Marte y las conspiraciones
Marte ha fascinado a la humanidad desde hace siglos… su color rojizo, su lejanía y los mitos que lo rodean lo convierten en un misterio que aún nos intriga
Enrique Mijares / Cazadores de estrellas
Desde siempre hemos sentido una atracción especial por el planeta rojo. Los hechos de que tenga esa tonalidad naranja-rojiza cuando lo observamos en el cielo, que no se encuentre cerca de nosotros tan regularmente como los otros planetas, que se asocie a “la guerra”, entre otros, hacen que le dediquemos una atención especial.
Algunos detalles
En 1965, la sonda espacial Mariner obtuvo las primeras imágenes del planeta en donde se echaron por tierra definitivamente las ideas de los marcianos constructores. El planeta mostraba un panorama desértico, con cráteres de impacto muy grandes, roca volcánica y profundos valles.
Por la evidencia encontrada, muy seguramente hubo grandes cantidades de agua en la superficie hace unos 4,000 millones de años. Actualmente, algunas de las sondas que sobrevuelan al planeta han fotografiado regiones en donde parece haber habido algunos “escurrimientos” de agua superficial en estos últimos años (2004 a 2008) – imagen 2 –.
De inocentes especulaciones a hipótesis conspiranóicas
Percival Lowell, astrónomo estadounidense, fue un entusiasta observador de Marte durante poco más de 20 años. Sus observaciones se basaron en los estudios previos de Giovanni Schiaparelli acerca de canales artificiales en el planeta rojo que había observado durante la “gran oposición” de 1877.

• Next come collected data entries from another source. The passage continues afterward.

(* ===== verification/StdLib.v ===== *)
(** * The parts of Rust's standard library the sources use

    Durations with their overflow panics, [io::ErrorKind], [Vec] and
    [VecDeque] operations, and [slice::sort_unstable_by], whose order on equal
    elements is unspecified and which is therefore a class with laws. *)

From stdpp Require Import sorting.
From S2P Require Import Prelude.

#[local] Open Scope Z_scope.

(** ** Durations

    A [Duration] is a number of nanoseconds, from 0 to [Duration_MAX]; the
    operators [+] and [-] panic where [checked_add] and [checked_sub] return
    [None]. *)
Definition Duration_MAX : Z := (2 ^ 64 - 1) * 1000000000 + 999999999.

Definition from_secs (s : Z) : Z := s * 1000000000.
Definition from_millis (ms : Z) : Z := ms * 1000000.

Definition dur_add (a b : Z) : outcome Z :=
  if a + b <=? Duration_MAX then Ret (a + b)
  else Panic "overflow when adding durations".

Definition dur_sub (a b : Z) : outcome Z :=
  if b <=? a then Ret (a - b) else Panic "overflow when subtracting durations".

(** [Instant::duration_since] and [Instant - Instant] saturate at zero. *)
Definition instant_duration_since (a b : Z) : outcome Z := Ret (Z.max 0 (a - b)).

(** What the timer code asks of a time type: the difference of two points,
    which is the exact one when the first is not the earlier. *)
Class Clock := clock_sub : Z → Z → outcome Z.
Class ClockLaws `{Clock} : Prop :=
  clock_sub_ge a b : b ≤ a → clock_sub a b = Ret (a - b).

#[global] Instance duration_clock : Clock | 10 := dur_sub.
Definition instant_clock : Clock := instant_duration_since.

(** ** [slice::sort_unstable_by] *)

(** The comparison functions the documentation requires: total orders. *)
Record total_cmp {A} (cmp : A → A → comparison) : Prop := {
  cmp_antisym x y : cmp y x = CompOpp (cmp x y);
  cmp_trans x y z : cmp x y ≠ Gt → cmp y z ≠ Gt → cmp x z ≠ Gt;
}.

Class SortUnstable :=
  sort_unstable_by : ∀ A, (A → A → comparison) → list A → list A.
Class SortUnstableLaws `{SortUnstable} : Prop := {
  sort_unstable_perm A cmp l : sort_unstable_by A cmp l ≡ₚ l;
  sort_unstable_sorted A cmp l :
    total_cmp cmp → StronglySorted (λ x y, cmp x y ≠ Gt) (sort_unstable_by A cmp l);
}.
#[global] Arguments sort_unstable_by {_ A} cmp l.

(** One lawful sort, to run the model with. *)
Fixpoint insert_by {A} (cmp : A → A → comparison) (x : A) (l : list A) : list A :=
  match l with
  | [] => [x]
  | y :: l' => match cmp x y with
               | Gt => y :: insert_by cmp x l'
               | _ => x :: l
               end
  end.

Definition insertion_sort : SortUnstable := λ A cmp l, foldr (insert_by cmp) [] l.

(** ** [Vec] *)

(** [Vec::pop] takes the last element. *)
Definition vec_pop {A} (l : list A) : option (A * list A) :=
  match rev l with
  | [] => None
  | x :: r => Some (x, rev r)
  end.

(** [Iterator::any] with a closure that may panic; it stops at the first
    element the closure accepts. *)
Fixpoint iter_any {A} (l : list A) (f : A → outcome bool) : outcome bool :=
  match l with
  | [] => Ret false
  | x :: l' => b ← f x; if b : bool then Ret true else iter_any l' f
  end.

(** ** [debug_assert!]: it checks only when [debug_assertions] are on *)

Definition debug_assert {S E} (debug : bool) (cond : S → bool) (msg : string) : prog S E unit :=
  λ s, if debug && negb (cond s) then Panic msg else Ret (Ok tt, s).

(** ** Lemmas *)

#[global] Instance duration_clock_laws : ClockLaws.
Proof. intros a b ?. unfold clock_sub, duration_clock, dur_sub. by rewrite (proj2 (Z.leb_le b a)). Qed.

Lemma instant_clock_laws : @ClockLaws instant_clock.
Proof.
  intros a b ?. unfold clock_sub, instant_clock, instant_duration_since. f_equal. lia.
Qed.

Lemma insert_by_perm {A} cmp (x : A) l : insert_by cmp x l ≡ₚ x :: l.
Proof.
  induction l as [|y l IH]; simpl; [done|].
  destruct (cmp x y); [done|done|]. rewrite IH. constructor.
Qed.

Lemma insert_by_sorted {A} cmp (x : A) l :
  total_cmp cmp → StronglySorted (λ x y, cmp x y ≠ Gt) l →
  StronglySorted (λ x y, cmp x y ≠ Gt) (insert_by cmp x l).
Proof.
  intros Hc. induction 1 as [|y l Hl IH Hy]; simpl.
  - repeat constructor.
  - destruct (cmp x y) eqn:E.
    + constructor; [by constructor|]. constructor; [congruence|].
      eapply Forall_impl; [|exact Hy]. intros z Hz. eapply (cmp_trans _ Hc _ y); congruence.
    + constructor; [by constructor|]. constructor; [congruence|].
      eapply Forall_impl; [|exact Hy]. intros z Hz. eapply (cmp_trans _ Hc _ y); congruence.
    + constructor; [done|]. rewrite insert_by_perm. constructor; [|done].
      rewrite (cmp_antisym _ Hc), E. done.
Qed.

Lemma insertion_sort_laws : @SortUnstableLaws insertion_sort.
Proof.
  split; intros A cmp l; unfold sort_unstable_by, insertion_sort.
  - induction l as [|x l IH]; simpl; [done|]. by rewrite insert_by_perm, IH.
  - intros Hc. induction l as [|x l IH]; simpl; [constructor|]. by apply insert_by_sorted.
Qed.

Lemma vec_pop_snoc {A} (l : list A) x : vec_pop (l ++ [x]) = Some (x, l).
Proof. unfold vec_pop. rewrite rev_app_distr. simpl. by rewrite rev_involutive. Qed.

Lemma vec_pop_nil {A} : vec_pop (@nil A) = None.
Proof. done. Qed.

Lemma iter_any_ret {A} (l : list A) (f : A → outcome bool) (p : A → bool) :
  Forall (λ x, f x = Ret (p x)) l → iter_any l f = Ret (existsb p l).
Proof.
  induction 1 as [|x l Hx _ IH]; simpl; [done|].
  rewrite Hx. simpl. by destruct (p x).
Qed.

#[export] Hint Rewrite @vec_pop_snoc @vec_pop_nil : net.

Lowell pasó gran parte de su vida tratando de demostrar que esos “canales” habían sido hechos por marcianos para distribuir mejor sus escasos recursos de agua que sólo se encontraban en los polos, según las observaciones – imagen 3 –.
Cuando el 25 de julio de 1976 la nave Vikingo 1 fotografió por primera vez la región de Marte llamada Cidonia, se encontró con la imagen que desde entonces volvió locos a los conspiranóicos: había una formación que asemejaba un rostro humano, la llamada desde entonces “cara de Marte” – imagen 4 –.
Al fenómeno por el cual nuestro cerebro trata de identificar imágenes conocidas en muchas de las cosas que vemos – nubes, fuego, montañas, etc. –, se llama Pareidolia y esto fue lo que los científicos determinaron con aquella imagen.